── EXERCISE MATERIALS ──
(* ===== verification/Token.v ===== *)
(** The whole layer-2 token, [solidity/src/Bridge.sol]: the set-up, the
    relayer's and the users' calls, and the ERC-20 part around the two entry
    points of [Relay.L2Token]. *)

From S2P Require Import Prelude Text Codec Disk Core Wire Contract Sui L2Rpc Vault Bridge Relay.
Local Open Scope string_scope.
Local Open Scope list_scope.
Local Open Scope N_scope.

(** ** The contract *)

Module Token.
Import L2Token.
Record t := mk_token {
  core : L2Token.t;
  allowance : gmap (EvmAddress * EvmAddress) N;
  relayer : EvmAddress;
  initialized : bool;
  metadata : string * string * string
}.
(** The genesis predeploy, whose constructor never ran. *)
Definition predeploy : t := mk_token L2Token.fresh ∅ ZERO_ADDRESS false ("", "", "").

Definition with_core (k : t) (c : L2Token.t) : t := mk_token c (allowance k) (relayer k) (initialized k) (metadata k).
Definition balance (k : t) (a : EvmAddress) : N := default 0 (balance_of (core k) !! a).

(** [None] is a revert. *)
Definition require (b : bool) : option unit := if b then Some tt else None.

Definition setup (k : t) (md : string * string * string) (r : EvmAddress) : option t :=
  require (negb (bool_decide (r = ZERO_ADDRESS)));;
  Some (mk_token (core k) (allowance k) r true md).
Definition construct (md : string * string * string) (r : EvmAddress) : option t := setup predeploy md r.
Definition initialize (k : t) (md : string * string * string) (r : EvmAddress) : option t :=
  require (negb (initialized k));; setup k md r.

Definition only_relayer (k : t) (sender : EvmAddress) : option unit := require (bool_decide (sender = relayer k)).
Definition mint_as (k : t) (sender recipient : EvmAddress) (amount nonce : N) : option t :=
  only_relayer k sender;; with_core k <$> mint (core k) recipient amount nonce.
Definition set_relayer (k : t) (sender next : EvmAddress) : option t :=
  only_relayer k sender;;
  require (negb (bool_decide (next = ZERO_ADDRESS)));;
  Some (mk_token (core k) (allowance k) next (initialized k) (metadata k)).

Definition withdraw (k : t) (sender : EvmAddress) (sui_recipient : array 32) (amount : N) : option t :=
  (λ r, with_core k r.2) <$> initiate_withdrawal (core k) sender sui_recipient amount.

(** The [unchecked] block wraps; the sender's new balance is stored before the
    recipient's is read. *)
Definition transfer_from_to (k : t) (from to : EvmAddress) (amount : N) : option t :=
  require (negb (bool_decide (to = ZERO_ADDRESS)));;
  require (amount <=? balance k from);;
  let m := <[from := balance k from - amount]> (balance_of (core k)) in
  let credited := (default 0 (m !! to) + amount) mod (UINT256_MAX + 1) in
  Some (with_core k (mk (total_supply (core k)) (<[to := credited]> m) (last_minted (core k)) (minted_any (core k))
                       (last_withdrawal (core k)))).
Definition transfer (k : t) (sender to : EvmAddress) (amount : N) : option t := transfer_from_to k sender to amount.
Definition approve (k : t) (sender spender : EvmAddress) (amount : N) : option t :=
  Some (mk_token (core k) (<[(sender, spender) := amount]> (allowance k)) (relayer k) (initialized k) (metadata k)).
Definition transfer_from (k : t) (sender from to : EvmAddress) (amount : N) : option t :=
  let allowed := default 0 (allowance k !! (from, sender)) in
  if allowed =? UINT256_MAX then transfer_from_to k from to amount
  else
    require (amount <=? allowed);;
    transfer_from_to
      (mk_token (core k) (<[(from, sender) := allowed - amount]> (allowance k)) (relayer k) (initialized k) (metadata k))
      from to amount.

(** ** Calls *)

Inductive call :=
| Initialize (md : string * string * string) (r : EvmAddress)
| Mint (recipient : EvmAddress) (amount nonce : N)
| SetRelayer (next : EvmAddress)
| Withdraw (sui_recipient : array 32) (amount : N)
| Transfer (to : EvmAddress) (amount : N)
| Approve (spender : EvmAddress) (amount : N)
| TransferFrom (from to : EvmAddress) (amount : N).
Definition exec (k : t) (sender : EvmAddress) (c : call) : option t :=
  match c with
  | Initialize md r => initialize k md r
  | Mint recipient amount nonce => mint_as k sender recipient amount nonce
  | SetRelayer next => set_relayer k sender next
  | Withdraw sui amount => withdraw k sender sui amount
  | Transfer to amount => transfer k sender to amount
  | Approve spender amount => approve k sender spender amount
  | TransferFrom from to amount => transfer_from k sender from to amount
  end.
(** A reverted call leaves no trace. *)
Inductive step : t → t → Prop :=
| called sender c k k' : exec k sender c = Some k' → step k k'.
End Token.

(** ** The sum of all balances *)

Definition held_sum (m : gmap EvmAddress N) : N := map_fold (λ _ x acc, x + acc) 0 m.

Section Sums.
Implicit Types m : gmap EvmAddress N.
Lemma held_sum_fresh m a x : m !! a = None → held_sum (<[a := x]> m) = x + held_sum m.
Proof. intros Ha. unfold held_sum. apply map_fold_insert_L; [intros; lia|done]. Qed.
Lemma held_sum_split m a : held_sum m = default 0 (m !! a) + held_sum (delete a m).
Proof.
  destruct (m !! a) as [x|] eqn:Ha; cbn; [|by rewrite delete_id].
  rewrite <- (insert_delete_id m a x) at 1 by done. apply held_sum_fresh, lookup_delete_eq.
Qed.
Lemma held_sum_insert m a x : held_sum (<[a := x]> m) + default 0 (m !! a) = held_sum m + x.
Proof.
  rewrite (held_sum_split (<[a := x]> m) a), (held_sum_split m a), lookup_insert_eq, delete_insert_eq. cbn. lia.
Qed.
Lemma held_sum_le m a : default 0 (m !! a) ≤ held_sum m.
Proof. rewrite (held_sum_split m a). lia. Qed.
End Sums.

(** ** Properties *)

Section Facts.
Import L2Token Token.
Implicit Types k : Token.t.

Definition supply k : N := total_supply (core k).
(** Every token is in somebody's balance. *)
Definition backed k : Prop := held_sum (balance_of (core k)) = supply k ∧ supply k ≤ UINT256_MAX.

Lemma require_some b (o : option Token.t) k : (require b;; o) = Some k → b = true ∧ o = Some k.
Proof. by destruct b. Qed.

Lemma balance_capped k a : backed k → balance k a ≤ UINT256_MAX.
Proof. intros [Hs Hm]. unfold balance. pose proof (held_sum_le (balance_of (core k)) a). lia. Qed.

Lemma transfer_spec k from to amount k' :
  backed k → transfer_from_to k from to amount = Some k' →
  amount ≤ balance k from ∧ backed k' ∧ supply k' = supply k ∧
  (∀ a, balance k' a + (if decide (a = from) then amount else 0) = balance k a + (if decide (a = to) then amount else 0)).
Proof.
  intros [Hs Hm]. unfold transfer_from_to, balance. intros [_ [Hle [= <-]]%require_some]%require_some. apply N.leb_le in Hle.
  unfold backed, supply, with_core in *. cbn. set (m := balance_of (core k)) in *. set (b := default 0 (m !! from)) in *.
  set (m1 := <[from := b - amount]> m).
  assert (held_sum m1 + amount = total_supply (core k)) as Hm1.
  { pose proof (held_sum_insert m from (b - amount)) as Hi. fold m1 b in Hi. lia. }
  pose proof (held_sum_le m1 to) as Hto.
  assert ((default 0 (m1 !! to) + amount) mod (UINT256_MAX + 1) = default 0 (m1 !! to) + amount) as Hnowrap
    by (apply N.mod_small; lia).
  rewrite Hnowrap. split; [done|]. split; [|split; [done|]].
  - split; [|exact Hm]. pose proof (held_sum_insert m1 to (default 0 (m1 !! to) + amount)). lia.
  - intros a. assert (default 0 (m1 !! from) = b - amount) as Hfrom by (unfold m1; by rewrite lookup_insert_eq).
    assert (∀ x, x ≠ from → m1 !! x = m !! x) as Hother by (intros x Hx; unfold m1; by rewrite lookup_insert_ne).
    destruct (decide (a = to)) as [->|Hto'].
    + rewrite lookup_insert_eq. cbn. destruct (decide (to = from)) as [->|Hf]; [rewrite Hfrom; fold b; lia|].
      rewrite Hother by done. lia.
    + rewrite lookup_insert_ne by done. destruct (decide (a = from)) as [->|Hf]; [rewrite Hfrom; fold b; lia|].
      rewrite Hother by done. lia.
Qed.

Lemma mint_spec k sender recipient amount nonce k' :
  backed k → mint_as k sender recipient amount nonce = Some k' →
  sender = relayer k ∧ backed k' ∧ supply k' = supply k + amount ∧ ∀ a, balance k a ≤ balance k' a.
Proof.
  intros [Hs Hm]. unfold mint_as, only_relayer. intros [Hr Hk]%require_some. apply bool_decide_eq_true in Hr.
  destruct (mint (core k) recipient amount nonce) as [c|] eqn:Hc; [|done]. injection Hk as <-.
  unfold mint in Hc. destruct (negb _); [done|]. destruct (bool_decide _); [done|]. cbv zeta in Hc.
  destruct (orb _ _) eqn:Ho; [done|]. injection Hc as <-. apply orb_false_iff in Ho as [Ho1 Ho2].
  apply N.ltb_ge in Ho1. split; [done|]. split; [|split; [done|]].
  - split; [|exact Ho1]. unfold with_core, supply in *. cbn.
    pose proof (held_sum_insert (balance_of (core k)) recipient (default 0 (balance_of (core k) !! recipient) + amount)). lia.
  - intros a. unfold balance, with_core. cbn. destruct (decide (a = recipient)) as [->|Hne].
    + rewrite lookup_insert_eq. cbn. lia.
    + by rewrite lookup_insert_ne.
Qed.

Lemma withdraw_spec k sender sui amount k' :
  backed k → withdraw k sender sui amount = Some k' →
  backed k' ∧ supply k' + amount = supply k ∧ ∀ a, balance k' a + (if decide (a = sender) then amount else 0) = balance k a.
Proof.
  intros [Hs Hm]. unfold withdraw. destruct (initiate_withdrawal _ _ _ _) as [[n c]|] eqn:Hw; [|done]. intros [= <-].
  unfold initiate_withdrawal in Hw. destruct (orb _ _); [done|]. cbv zeta in Hw.
  destruct (N.leb_spec amount (default 0 (balance_of (core k) !! sender))) as [Hle|]; [|done].
  cbn [negb] in Hw. destruct (_ <? _); [done|]. injection Hw as _ <-.
  pose proof (held_sum_le (balance_of (core k)) sender) as Hto.
  pose proof (held_sum_insert (balance_of (core k)) sender (default 0 (balance_of (core k) !! sender) - amount)).
  unfold backed, supply, balance, with_core in *. cbn. split; [split; lia|]. split; [lia|].
  intros a. destruct (decide (a = sender)) as [->|Hne].
  - rewrite lookup_insert_eq. cbn. lia.
  - rewrite lookup_insert_ne by done. lia.
Qed.

(** What one call may change. *)
Definition lawful k (sender : EvmAddress) (c : call) k' : Prop :=
  backed k' ∧
  (supply k < supply k' → ∃ r n x, c = Mint r n x ∧ sender = relayer k ∧ supply k' = supply k + n) ∧
  ∀ a, balance k' a < balance k a →
    sender = a ∨ ∃ to n, c = TransferFrom a to n ∧ balance k a ≤ balance k' a + n ∧ n ≤ default 0 (allowance k !! (a, sender)).

Lemma lawful_same k sender c k' : core k' = core k → backed k → lawful k sender c k'.
Proof.
  intros Hc Hb. unfold lawful, backed, supply, balance in *. rewrite Hc. split; [done|]. split; [lia|]. intros a Ha. lia.
Qed.

Lemma exec_lawful k sender c k' : backed k → exec k sender c = Some k' → lawful k sender c k'.
Proof.
  intros Hb He. destruct c as [md r|r n x|next|sui n|to n|sp n|from to n]; cbn in He.
  - unfold initialize, setup in He. apply require_some in He as [_ [_ [= <-]]%require_some]. by apply lawful_same.
  - apply mint_spec in He as (Hs & Hb' & Hsup & Hbal); [|done]. split; [done|]. split; [by eauto 6|].
    intros a Ha. specialize (Hbal a). lia.
  - unfold set_relayer, only_relayer in He. apply require_some in He as [_ [_ [= <-]]%require_some]. by apply lawful_same.
  - apply withdraw_spec in He as (Hb' & Hsup & Hbal); [|done]. split; [done|]. split; [lia|].
    intros a Ha. specialize (Hbal a). case_decide; [auto|lia].
  - apply transfer_spec in He as (_ & Hb' & Hsup & Hbal); [|done]. split; [done|]. split; [lia|].
    intros a Ha. specialize (Hbal a). repeat case_decide; auto; lia.
  - injection He as <-. by apply lawful_same.
  - unfold transfer_from in He. assert (∀ k1, core k1 = core k → transfer_from_to k1 from to n = Some k' →
      n ≤ default 0 (allowance k !! (from, sender)) ∨ default 0 (allowance k !! (from, sender)) = UINT256_MAX →
      lawful k sender (TransferFrom from to n) k') as Hmove.
    { intros k1 Hc Ht Ha. assert (backed k1) as Hb1 by (unfold backed, supply in *; by rewrite Hc).
      apply transfer_spec in Ht as (Hle & Hb' & Hsup & Hbal); [|done]. pose proof (balance_capped k1 from Hb1) as Hcap.
      assert (∀ a, balance k1 a = balance k a) as Heq by (intros a; unfold balance; by rewrite Hc).
      assert (supply k1 = supply k) as Hs1 by (unfold supply; by rewrite Hc).
      split; [done|]. split; [lia|]. intros a Hlt. specialize (Hbal a). rewrite Heq in Hbal. right. exists to, n.
      destruct (decide (a = from)) as [->|]; [|case_decide; lia].
      split; [done|]. split; [case_decide; lia|lia]. }
    cbv zeta in He. destruct (N.eqb_spec (default 0 (allowance k !! (from, sender))) UINT256_MAX) as [Hmax|].
    + apply (Hmove k); auto.
    + apply require_some in He as [Hle He]. apply N.leb_le in Hle. eapply Hmove; [|exact He|by left]. done.
Qed.

Lemma backed_start k0 md r : k0 = predeploy ∨ construct md r = Some k0 → backed k0.
Proof.
  intros [->|Hc]; [by split|]. unfold construct, setup in Hc. apply require_some in Hc as [_ [= <-]]. by split.
Qed.

(** C21: The token is backed and nobody's is taken.  From the predeploy or a
    constructed token, through any calls of any senders, the balances sum to the
    total supply, which fits a word, so the unchecked credit of a transfer never
    wraps; only the relayer's mint makes new tokens, as many as it says; and a
    balance shrinks only by its owner's call or within the allowance the owner
    gave the caller. *)
Theorem token_stays_backed k0 md r k :
  k0 = predeploy ∨ construct md r = Some k0 → rtc step k0 k →
  backed k ∧ ∀ sender c k', exec k sender c = Some k' → lawful k sender c k'.
Proof.
  intros Hs%backed_start Hl. assert (backed k) as Hb; [|split; [done|]; intros; by apply exec_lawful].
  induction Hl as [|k1 k2 k3 [sender c ? ? He] _ IH]; [done|]. apply IH. by apply (exec_lawful _ _ _ _ Hs He).
Qed.
End Facts.

(** ** A token in use *)

Module TokenDemo.
Import L2Token Token.
Definition alice : EvmAddress := array_fill 20 x01.
Definition bob : EvmAddress := array_fill 20 x02.
Definition carol : EvmAddress := array_fill 20 x03.
Definition md : string * string * string := ("Bridged SUI", "bSUI", "0x2::sui::SUI").
Definition after (calls : list (EvmAddress * call)) : Token.t :=
  foldl (λ k sc, default k (exec k sc.1 sc.2)) predeploy calls.
Definition used : Token.t :=
  after [(carol, Initialize md carol); (carol, Mint alice 100 0); (alice, Approve bob 60);
         (bob, TransferFrom alice bob 40); (bob, Transfer bob 10)].
Lemma used_balances :
  (supply used, balance used alice, balance used bob, default 0 (allowance used !! (alice, bob))) = (100, 60, 40, 20).
Proof. by vm_compute. Qed.
Lemma used_steps : rtc step predeploy used.
Proof.
  unfold used, after. generalize predeploy.
  assert (∀ calls k, rtc step k (foldl (λ k sc, default k (exec k sc.1 sc.2)) k calls)) as Hall; [|intros k; apply Hall].
  induction calls as [|[s c] calls IH]; intros k; [done|]. cbn. destruct (exec k s c) as [k'|] eqn:He; [|apply IH].
  eapply rtc_l; [by eapply called|apply IH].
Qed.
Lemma token_stays_backed_witness :
  backed used ∧ ∀ sender c k', exec used sender c = Some k' → lawful used sender c k'.
Proof. exact (token_stays_backed predeploy md carol used (or_introl eq_refl) used_steps). Defined.
End TokenDemo.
───
§ EXERCISE PROMPT: Restate word for word the lines in the material above from the one with "balance shrinks only" to the one with "Definition md : string"; both of those lines count, and nothing else does.

§ TASK OUTPUT:
    balance shrinks only by its owner's call or within the allowance the owner
    gave the caller. *)
Theorem token_stays_backed k0 md r k :
  k0 = predeploy ∨ construct md r = Some k0 → rtc step k0 k →
  backed k ∧ ∀ sender c k', exec k sender c = Some k' → lawful k sender c k'.
Proof.
  intros Hs%backed_start Hl. assert (backed k) as Hb; [|split; [done|]; intros; by apply exec_lawful].
  induction Hl as [|k1 k2 k3 [sender c ? ? He] _ IH]; [done|]. apply IH. by apply (exec_lawful _ _ _ _ Hs He).
Qed.
End Facts.

(** ** A token in use *)

Module TokenDemo.
Import L2Token Token.
Definition alice : EvmAddress := array_fill 20 x01.
Definition bob : EvmAddress := array_fill 20 x02.
Definition carol : EvmAddress := array_fill 20 x03.
Definition md : string * string * string := ("Bridged SUI", "bSUI", "0x2::sui::SUI").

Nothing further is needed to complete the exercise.